Serbia has stumbled again in its bumpy climb out of a bloody past, as the country's most aggressively nationalist party took the most votes in Sunday's parliamentary elections.
The Serbian Radical Party, an ultra- nationalist grouping allied with former Yugoslav president and indicted war criminal Slobodan Milosevic, won almost one-third of the votes, according to unofficial results.
Though not strong enough to form a government, the Radicals are well placed to complicate efforts by the coalition of reformist parties that is expected to try to rule, Serb analysts predict.
"The most serious consequence is the total political uncertainty that we face now," says Nenad Stepanovic, a commentator with the weekly Vreme magazine.
The Radical Party is led by Vojislav Seselj, currently imprisoned in The Hague while he awaits trial for war crimes, though that did not stop him running for parliament. The party still espouses the "Greater Serbia" ideal that led to the Balkan wars in Bosnia and Croatia 10 years ago.
The election results "send an extremely bad message to our Balkan neighbors," worries Jelena Milic, an analyst with the Forum for International Affairs in Belgrade. "They say we don't want reconciliation, we don't want cooperation.
"In fact the whole election procedure, with indicted war criminals on the ballot, was an insult to our neighbors and to the international community," she adds.
Mr. Milosevic, who once ruled in an alliance with the Radicals, also ran for parliament from his cell in The Hague.
The Radical Party's success in Serbia follows similar recent victories by nationalist forces in Bosnia and Croatia, where post-Communist reformists have also disappointed their electorates.
The alliance of pro-Western parties that has ruled Serbia since Milosevic was overthrown by a popular uprising in October 2000 has been riven by disputes, tainted by corruption scandals, and rendered unpopular by the hardships brought on by free-market economic reforms.
The ruling coalition also suffered a blow when Prime Minister Zoran Djindjic was assassinated last March, allegedly by the former head of a Serb elite police unit notorious for its brutality during the Balkan wars who feared being extradited to the war-crimes tribunal in The Hague.
The outgoing government had cooperated, if grudgingly, with the international tribunal - handing Milosevic over, for example - earning criticism from wide sectors of Serbian society who see the court as an anti-Serb tool of Western policy.
Western governments, keen to establish a stable, democratic, and reformist government in Belgrade, are not popular in Serbia, where memories of NATO bombing during the Kosovo war are still fresh. Nor does the prospect of economic prosperity as a member of the European Union hold much appeal.
"Most Serbs believe EU membership is too far away to be a practical political goal," says Predrag Simic, an adviser to former Yugoslav President Vojislav Kostunica, who took over from Milosevic.
"The election results are the typical reaction of the European losers' club," he adds. "Balkan countries see themselves nowhere near admission to the European Union, so pro-EU parties lack credibility."
Together, the four main democratic parties - led by Mr.
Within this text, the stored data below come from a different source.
(** * Further properties of the listeners *)

(** ** Entries of one store *)

Lemma entry_match_In (c : Cache) (key : URL) (r : Response) :
  entry_match c key = Some r -> In (key, r) c.
Proof.
  induction c as [|[k r'] c IH]; simpl; [discriminate|].
  destruct (URL_eqb k key) eqn:E.
  - apply URL_eqb_eq in E. subst k. intros X. inversion X. now left.
  - intros X. right. now apply IH.
Qed.

Lemma entry_match_absent (c : Cache) (key : URL) :
  ~ In key (map fst c) -> entry_match c key = None.
Proof.
  induction c as [|[k r] c IH]; simpl; [reflexivity|]. intros N.
  destruct (URL_eqb k key) eqn:E.
  - apply URL_eqb_eq in E. tauto.
  - apply IH. tauto.
Qed.

Lemma entry_match_present (c : Cache) (key : URL) :
  In key (map fst c) -> exists r, entry_match c key = Some r.
Proof.
  induction c as [|[k r] c IH]; simpl; [intros []|]. intros I.
  destruct (URL_eqb k key) eqn:E; [now exists r|].
  apply URL_eqb_neq in E. destruct I as [I | I]; [congruence | now apply IH].
Qed.

(** A batch of puts leaves, for each key, the last response put under it,
    and the entry there was when the batch has none. *)
Lemma entry_match_populated (batch : list (URL * Response)) (c : Cache)
      (key : URL) :
  entry_match (fold_left (fun c e => entry_put (fst e) (snd e) c) batch c) key
  = match entry_match (rev batch) key with
    | Some r => Some r
    | None => entry_match c key
    end.
Proof.
  induction batch as [|[k r] batch IH] using rev_ind; [reflexivity|].
  rewrite fold_left_app, rev_app_distr. simpl.
  destruct (URL_eqb k key) eqn:E.
  - apply URL_eqb_eq in E. subst k. apply entry_match_put_same.
  - apply URL_eqb_neq in E. rewrite entry_match_put_other by exact E. exact IH.
Qed.

Lemma entry_of_update (s : CacheStorage) (name n : string) (key : URL) f :
  (forall c, entry_match (f c) key = entry_match c key) ->
  entry_of (store_update s name f) n key = entry_of s n key.
Proof.
  intros H. unfold entry_of. destruct (String.eqb n name) eqn:E.
  - apply String.eqb_eq in E. subst n. rewrite store_find_update_same.
    destruct (store_find s name); simpl; [apply H | reflexivity].
  - apply String.eqb_neq in E. now rewrite store_find_update_other.
Qed.
Lemma silent_disable_driver verbose :
  silent (a4091_disable_driver_irq_handler verbose).
Proof.
  intros w. unfold a4091_disable_driver_irq_handler.
  destruct (int_servers w) as [|s rest] eqn:E.
  - apply (silent_ret tt).
  - match goal with
    | |- context [?c w] =>
        match c with
        | bind _ _ => assert (S : silent c); [| apply (S w)]
        end
    end.
    apply silent_bind; [ silent_step | intros _ ].
    apply silent_bind; [ apply silent_disable_walk | intros b ].
    apply silent_bind; [ silent_step | intros _ ].
    intros w'. apply silent_when. apply silent_printf.
Qed.

(** A computation that only appends events other than register accesses
    to the log. *)
Definition only_logs {A : Type} (c : M A) : Prop :=
  forall w, exists tr,
    snd (c w) = with_log (log w ++ tr) w /\ bus_accesses tr = [].

Lemma with_log_same w : with_log (log w ++ []) w = w.
Proof. destruct w. unfold with_log. simpl. rewrite app_nil_r. reflexivity. Qed.

Lemma with_log_twice l1 l2 w :
  with_log (log (with_log (log w ++ l1) w) ++ l2) (with_log (log w ++ l1) w)
  = with_log (log w ++ l1 ++ l2) w.
Proof. unfold with_log. simpl. rewrite app_assoc. reflexivity. Qed.

Lemma only_logs_ret {A : Type} (a : A) : only_logs (ret a).
Proof. intros w. exists []. simpl. rewrite with_log_same. auto. Qed.

Lemma only_logs_bind {A B : Type} (c : M A) (k : A -> M B) :
  only_logs c -> (forall a, only_logs (k a)) -> only_logs (bind c k).
Proof.
  intros Hc Hk w. unfold bind. cbv zeta.
  destruct (Hc w) as (tr1 & E1 & B1).
  destruct (Hk (fst (c w)) (snd (c w))) as (tr2 & E2 & B2).
  exists (tr1 ++ tr2). split.
  - rewrite E2, E1. apply with_log_twice.
  - rewrite bus_accesses_app, B1, B2. reflexivity.
Qed.

Lemma only_logs_emit e : is_bus_access e = false -> only_logs (emit e).
Proof.
  intros H w. exists [e]. split; [reflexivity|].
  unfold bus_accesses. simpl. rewrite H. reflexivity.
Qed.

Lemma only_logs_printf fmt args : only_logs (printf fmt args).
Proof. apply only_logs_emit. reflexivity. Qed.

Lemma only_logs_when b c : only_logs c -> only_logs (when b c).
Proof. intros H. destruct b; [exact H | apply only_logs_ret]. Qed.

Lemma only_logs_debug f c : only_logs c -> only_logs (debug f c).
Proof.
  intros H w. unfold debug.
  destruct (flag_set w f); [apply H | apply (only_logs_ret tt)].
Qed.


(** Running a sequence: the continuation gets the value and the world the
    first computation leaves. *)
Lemma bind_run {A B : Type} (c : M A) (k : A -> M B) (w : world) :
  bind c k w = k (fst (c w)) (snd (c w)).
Proof. reflexivity. Qed.

Lemma run_bind {A B : Type} (c : M A) (k : A -> M B) (w : world)
               (r : B * world) :
  k (fst (c w)) (snd (c w)) = r -> bind c k w = r.
Proof. intros H. exact H. Qed.

Lemma snd_bind {A B : Type} (c : M A) (k : A -> M B) w :
  snd (bind c k w) = snd (k (fst (c w)) (snd (c w))).
Proof. reflexivity. Qed.

Lemma snd_seq {A B : Type} (a : M A) (b : M B) w :
  snd ((a ;; b) w) = snd (b (snd (a w))).
Proof. reflexivity. Qed.

(** [access_timeout] decided on the clock reading it takes. *)
Definition timed_out (ticks tick_start tick_end : Z) : bool :=
  if tick_end <? tick_start then false
  else to_int32 ticks <? to_int32 (tick_end - tick_start).

(** The ISTAT reset bit. *)
Definition rst_set (v : Z) : bool := negb (Z.land v REG_ISTAT_RST =? 0).

(** The k-th value still to come on the bus tape, and on the clock tape. *)
Definition next_bus (w : world) (k : nat) : Z :=
  wrap8 (bus_tape w (k + bus_pos w)%nat).

Definition next_tick (w : world) (k : nat) : Z :=
  wrap64 (tick_tape w (k + tick_pos w)%nat).

Lemma access_timeout_run TPS msg ticks ts w :
  exists tr,
    access_timeout TPS msg ticks ts w
    = (timed_out ticks ts (next_tick w 0),
       with_log (log w ++ EvTicks (next_tick w 0) :: tr)
                (with_tick_pos (S (tick_pos w)) w))
    /\ bus_accesses tr = [].
Proof.
  unfold access_timeout, timed_out.
  unfold bind at 1. cbv zeta.
  change (fst (read_system_ticks w)) with (next_tick w 0).
  set (w1 := snd (read_system_ticks w)).
  assert (K : forall (c : M unit) (b : bool), only_logs c ->
            exists tr, bind c (fun _ => ret b) w1
                       = (b, with_log (log w ++ EvTicks (next_tick w 0) :: tr)
                                (with_tick_pos (S (tick_pos w)) w))
                       /\ bus_accesses tr = []).
  { intros c b Hc. destruct (Hc w1) as (tr & E & B). exists tr. split; [|exact B].
    rewrite (surjective_pairing (bind c (fun _ => ret b) w1)).
    f_equal. change (snd (bind c (fun _ : unit => ret b) w1)) with (snd (c w1)).
    rewrite E. unfold w1, read_system_ticks, with_log, with_tick_pos. simpl.
    rewrite <- app_assoc. reflexivity. }
  destruct (next_tick w 0 <? ts).
  - apply K. apply only_logs_printf.
  - destruct (to_int32 ticks <? to_int32 (next_tick w 0 - ts)).
    + match goal with
      | |- context [bind ?a (fun _ => bind ?b (fun _ => bind ?c (fun _ => ret true)))] =>
          apply (K (bind a (fun _ => bind b (fun _ => c))) true)
      end.
      apply only_logs_bind; [apply only_logs_printf | intros _].
      apply only_logs_bind;
        [apply only_logs_when, only_logs_printf | intros _; apply only_logs_printf].
    + exists []. split; [|reflexivity]. reflexivity.
Qed.

Lemma get_ncrreg8_run reg w :
  get_ncrreg8 reg w
  = (next_bus w 0,
     with_log (log w ++ [EvRead8 (rd_addr w reg) (next_bus w 0)])
              (with_bus_pos (S (bus_pos w)) w)).
Proof. reflexivity. Qed.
Kostunica's moderately nationalist Democratic Party of Serbia, which came second in the election - could muster the parliamentary majority needed to form a government.
Such a coalition "is the single barrier to a return to the past," says Dr. Simic. But given the rivalries between the parties, "the question of how stable that coalition would be is the one everybody is asking," he adds.
Kostunica, for example, had said during the election campaign that he would not ally himself with the ruling Democratic Party, shaken by allegations of corruption. But he is likely to come under heavy pressure from Washington and European governments to change his mind.
"I am counting on international pressure to force (the reformists) to try something," says Mr. Stepanovic. "And I am counting on the leaders to be aware that if they fail, new elections could bring a new radicalization of the electorate."
That, say several Serb political analysts, appears to be the Radicals' plan, since they would be hard pressed to take power now and carry out campaign promises such as sharply reducing the price of bread or recovering "Serb lands" from neighboring states.
Instead they seem ready to bide their time, hoping a fragile reformist coalition would soon collapse and then call elections that would give the Radicals a chance to emerge victorious. "If that happened," says Stepanovic, "I dare not think of the consequences. Serbia would be stuck as a second-class country for the next 30 years."